Akhlak yang berasal dari watak jarang menghasilkan akhlak yang terpuji;
kebanyakan akhlak yang jelek. Sedangkan latihan dan pembiasaan lebih dapat
menghasilkan akhlak yang terpuji. Karena itu Ibnu Miskawaih sangat menekankan
pentingnya pendidikan untuk membentuk akhlak yang baik. Dia memberikan
perhatian penting pada masa kanak-kanak, yang menurutnya merupakan mata rantai
antara jiwa hewan dengan jiwa manusia.
Masalah
pokok yang dibicarakan dalam kajian akhlak adalah kebaikan (al-khair), kebahagiaan
(al-sa’adah), dan keutamaan (al-fadhilah). Kebaikan adalah suatu keadaan dimana
kita sampai kepada batas akhir dan kesempurnaan wujud. Kebaikan ada dua, yaitu
kebaikan umum dan kebaikan khusus. Kebaikan umum adalah kebaikan bagi seluruh
manusia dalam kedudukannya sebagai manusia, atau dengan kata lain ukuran-ukuran
kebaikan yang disepakati oleh seluruh manusia. Kebaikan khusus adalah kebaikan
bagi seseorang secara pribadi. Kebaikan yang kedua inilah yang disebut
kebahagiaan. Karena itu dapat dikatakan bahwa kebahagiaan itu berbeda-beda bagi
tiap orang.
Ada
dua pandangan pokok tentang kebahagiaan. Yang pertama diwakili oleh Plato yang
mengatakan bahwa hanya jiwalah yang mengalami kebahagiaan. Karena itu selama
manusia masih berhubungan dengan badan ia tidak akan memperoleh kebahagiaan.

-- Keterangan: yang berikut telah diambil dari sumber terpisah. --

(** ** The log only grows *)

Lemma grows_by (s s' : Env) (new : Log) :
  log s' = log s ++ new ->
  exists new', log s' = log s ++ new' /\
               log_text (log s') = log_text (log s) +:+ log_text new'.
Proof.
  intros H. exists new. split; [exact H|]. rewrite H. apply log_text_app.
Qed.

(** X1. The log file is append-only: whatever a validator or the whole
    pipeline does, and whether it returns or raises, the entries it found
    are still there, in the same order and before the new ones, and the
    text of the file starts with the text it had. *)
Theorem log_is_append_only (clock : nat -> Timestamp) (today : date) (s : Env) :
  Forall (fun s' => exists new,
            log s' = log s ++ new /\
            log_text (log s') = log_text (log s) +:+ log_text new)
         [ exec validate_barcodeid s;
           exec validate_ptid s;
           exec (validate_collection_date clock today) s;
           exec validate_available s;
           exec (pipeline clock today) s ].
Proof.
  repeat apply Forall_cons_2; [| | | | |apply Forall_nil_2].
  - eapply grows_by, (proj1 (appended_validate_barcodeid s)).
  - eapply grows_by, (proj1 (appended_validate_ptid s)).
  - eapply grows_by, (proj1 (appended_validate_collection_date clock today s)).
  - eapply grows_by, (proj1 (appended_validate_available s)).
  - unfold exec. rewrite pipeline_run.
    destruct (last (df s)).
    + destruct (is_unique _); eapply grows_by; reflexivity.
    + apply (grows_by s s []). cbn. rewrite app_nil_r. reflexivity.
Qed.

(** ** Every entry leads back to a row *)

Lemma traceable_provenance (t t' : Table) (e : DiagnosticEntry) :
  Forall2 keeps_provenance t t' -> traceable t' e -> traceable t e.
Proof.
  intros H (r' & Hr' & Hf & Ho & Hi).
  destruct (Forall2_lookup_r _ _ _ _ _ H Hr') as (r & Hr & Hk).
  exists r. split; [exact Hr|]. rewrite Hf, Ho, Hk. auto.
Qed.

Lemma row_entries_traceable {V} (f : V -> list string) (col : Row -> V)
    (t : Table) (i : nat) (r : Row) :
  t !! i = Some r -> Forall (traceable t) (row_entries f col i r).
Proof.
  intros Hr. unfold row_entries. destruct (f (col r)) as [|x xs] eqn:E; cbn [nonempty].
  - constructor.
  - repeat constructor. exists r. cbn. auto.
Qed.

Lemma loop_entries_traceable {V} (f : V -> list string) (col : Row -> V) (t : Table) :
  Forall (traceable t) (concat (imap (row_entries f col) t)).
Proof.
  apply Forall_forall. intros e He. apply list_elem_of_In, in_concat in He as (l & Hl & He).
  apply list_elem_of_In, elem_of_lookup_imap in Hl as (i & r & -> & Hr).
  pose proof (row_entries_traceable f col t i r Hr) as H.
  rewrite Forall_forall in H. apply H, list_elem_of_In, He.
Qed.

Lemma last_lookup_Some (t : Table) (r : Row) :
  last t = Some r -> t !! (length t - 1) = Some r.
Proof.
  intros H. rewrite <- H, last_lookup. f_equal. lia.
Qed.

Lemma first_pass_traceable (t : Table) : Forall (traceable t) (first_pass_entries t).
Proof.
  unfold first_pass_entries. destruct (last t) as [r|] eqn:E; [|constructor].
  apply row_entries_traceable, last_lookup_Some, E.
Qed.

Lemma available_entries_traceable (t : Table) : Forall (traceable t) (available_entries t).
Proof.
  unfold available_entries. destruct (last t) as [r|] eqn:E; [|constructor].
  apply row_entries_traceable, last_lookup_Some, E.
Qed.

Lemma duplicate_entries_traceable (t : Table) : Forall (traceable t) (duplicate_entries t).
Proof.
  apply Forall_forall. intros e He. unfold duplicate_entries in He.
  apply list_elem_of_In, in_concat in He as (l & Hl & He).
  apply list_elem_of_In, list_elem_of_fmap in Hl as (g & -> & _).
  apply list_elem_of_In, list_elem_of_omap in He as (j & _ & Hj).
  unfold entry_of in Hj. destruct (t !! j) as [r|] eqn:Hr; [|discriminate].
  injection Hj as <-. exists r. cbn. split; [exact Hr|]. auto.
Qed.

Lemma to_datetime_column_keeps (clock : nat -> Timestamp) (t : Table) :
  Forall2 keeps_provenance t (to_datetime_column clock t).
Proof.
  eapply Forall2_impl; [apply to_datetime_column_provenance|]. intros r r' ->. reflexivity.
Qed.

(** X2. Every entry that a validator, or the whole pipeline, appends can be
    traced: its index is the index of a row of the table, its file name and
    row number are the [SourceFile] and [OriginalRow] of that row, and it
    lists at least one issue. *)
Theorem entries_are_traceable (clock : nat -> Timestamp) (today : date) (s : Env) :
  Forall (traceable (df s)) (appended validate_barcodeid s) /\
  Forall (traceable (df s)) (appended validate_ptid s) /\
  Forall (traceable (df s)) (appended (validate_collection_date clock today) s) /\
  Forall (traceable (df s)) (appended validate_available s) /\
  Forall (traceable (df s)) (appended (pipeline clock today) s).
Proof.
  assert (Hdate : forall d, Forall (traceable (df s))
                                   (date_entries d (to_datetime_column clock (df s)))).
  { intros d. eapply Forall_impl; [apply loop_entries_traceable|].
    intros e. apply traceable_provenance, to_datetime_column_keeps. }
  assert (Havail : Forall (traceable (df s)) (available_entries (to_datetime_column clock (df s)))).
  { eapply Forall_impl; [apply available_entries_traceable|].
    intros e. apply traceable_provenance, to_datetime_column_keeps. }
  split; [|split; [|split; [|split]]].
  - rewrite (proj2 (appended_validate_barcodeid s)). apply Forall_app. split.
    + apply first_pass_traceable.
    + destruct (is_unique _); [constructor|apply duplicate_entries_traceable].
  - rewrite (proj2 (appended_validate_ptid s)). apply loop_entries_traceable.
  - rewrite (proj2 (appended_validate_collection_date clock today s)). apply Hdate.
  - rewrite (proj2 (appended_validate_available s)). apply available_entries_traceable.
  - pose proof (pipeline_run clock today s) as Hrun.
    destruct (last (df s)) eqn:Hlast.
    + destruct (is_unique (column Barcode_ID (df s))).
      * rewrite (appended_app _ _ (first_pass_entries (df s))) by (by_run Hrun).
        apply first_pass_traceable.
      * erewrite appended_app by (by_run Hrun).
        repeat (apply Forall_app; split);
          auto using first_pass_traceable, duplicate_entries_traceable.
        apply loop_entries_traceable.
    + rewrite (appended_app _ _ []); [constructor|].
      unfold exec. rewrite Hrun. cbn. rewrite app_nil_r. reflexivity.
Qed.

(** ** The order of the entries of a pass *)

Lemma loop_entries_sorted {V} (f : V -> list string) (col : Row -> V) (t : Table) (k : nat) :
  StronglySorted lt
    (master_index <$> concat (imap (fun i r => row_entries f col (k + i) r) t)) /\
  Forall (fun j => k <= j)
    (master_index <$> concat (imap (fun i r => row_entries f col (k + i) r) t)) /\
  length (concat (imap (fun i r => row_entries f col (k + i) r) t)) <= length t.
Proof.
  revert k. induction t as [|r t IH]; intros k.
  - cbn. repeat split; constructor.
  - rewrite imap_cons. cbn [concat length]. rewrite fmap_app, length_app.
    rewrite (imap_ext _ (fun i r0 => row_entries f col (S k + i) r0)).
    2:{ intros i x _. cbn. f_equal. lia. }
    destruct (IH (S k)) as (Hs & Hb & Hl).
    assert (Hhead : row_entries f col (k + 0) r = []
                    \/ exists e, row_entries f col (k + 0) r = [e] /\ master_index e = k).
    { unfold row_entries. destruct (nonempty _); [right|left; reflexivity].
      eexists. split; [reflexivity|]. cbn. lia. }
    destruct Hhead as [->|(e & -> & He)].
    + cbn [fmap list_fmap app length]. split; [exact Hs|]. split; [|lia].
      eapply Forall_impl; [exact Hb|]. cbn. intros; lia.
    + cbn [fmap list_fmap app length]. rewrite He. split; [|split; [|lia]].
      * apply StronglySorted_cons. split; [|exact Hs].
        eapply Forall_impl; [exact Hb|]. cbn. intros; lia.
      * constructor; [lia|]. eapply Forall_impl; [exact Hb|]. cbn. intros; lia.
Qed.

Pandangan kedua dipelopori oleh Aristoteles, yang mengatakan bahwa kebahagiaan
dapat dinikmati di dunia walaupun jiwanya masih terkait dengan badan.
Ibnu
Miskawah mencoba mengompromikan kedua pandangan yang berlawanan itu.
Menurutnya, karena pada diri manusia ada dua unsur, yaitu jiwa dan badan, maka
kebahagiaan meliputi keduanya. Hanya kebahagiaan badan lebih rendah tingkatnya
dan tidak abadi sifatnya jika dibandingkan dengan kebahagiaan jiwa. Kebahagiaan
yang bersifat benda mengandung kepedihan dan penyesalan, serta menghambat
perkembangan jiwanya menuju ke hadirat Allah. Kebahagiaan jiwa merupakan
kebahagiaan yang sempurna yang mampu mengantar manusia menuju berderajat
malaikat.
Tentang
keutamaan Ibnu Miskawaih berpendapat bahwa asas semua keutamaan adalah cinta
kepada semua manusia. Tanpa cinta yang demikian, suatu masyarakat tidak mungkin
ditegakkan. Ibnu Miskawaih memandang sikap uzlah (memencilkan diri dari
masyarakat) sebagai mementingkan diri sendiri. Uzlah tidak dapat mengubah
masyarakat menjadi baik walaupun orang yang uzlah itu baik. Karena itu dapat
dikatakan bahwa pandangan Ibnu Miskawaih tentang akhlak adalah akhlak manusia
dalam konteks masyarakat.
Ibnu
Miskawaih juga mengemukakan tentang penyakit-penyakit moral. Di antaranya
adalah rasa takut, terutama takut mati, dan rasa sedih. Kedua penyakit itu
paling baik jika diobati dengan filsafat.
5. Sejarah
Sejarah
merupakan pencerminan struktur politik dan ekonomi masyarakat pada masa
tertentu, atau dengan kata lain merupakan rekaman tentang pasang-surut
kebudayaan suatu bangsa. Sejarah tidak hanya mengumpulkan kenyataan-kenyataan
yang telah lampau tetapi juga menentukan bentuk yang akan datang. Demikianlah sekadar pengantar kepada
pemikiran filsafat Ibnu Miskawaih.
Referensi:
Nasution, Hasyimsyah, Dr., M.A., Filsafat Islam, Jakarta: GMP, 1999.
Shubhi, Ahmad Mahmud, Dr., Filsafat Etika, Jakarta: Serambi, 2001.
Nasution, Hasyimsyah, Dr., M.A., Filsafat Islam, Jakarta: GMP, 1999.
Shubhi, Ahmad Mahmud, Dr., Filsafat Etika, Jakarta: Serambi, 2001.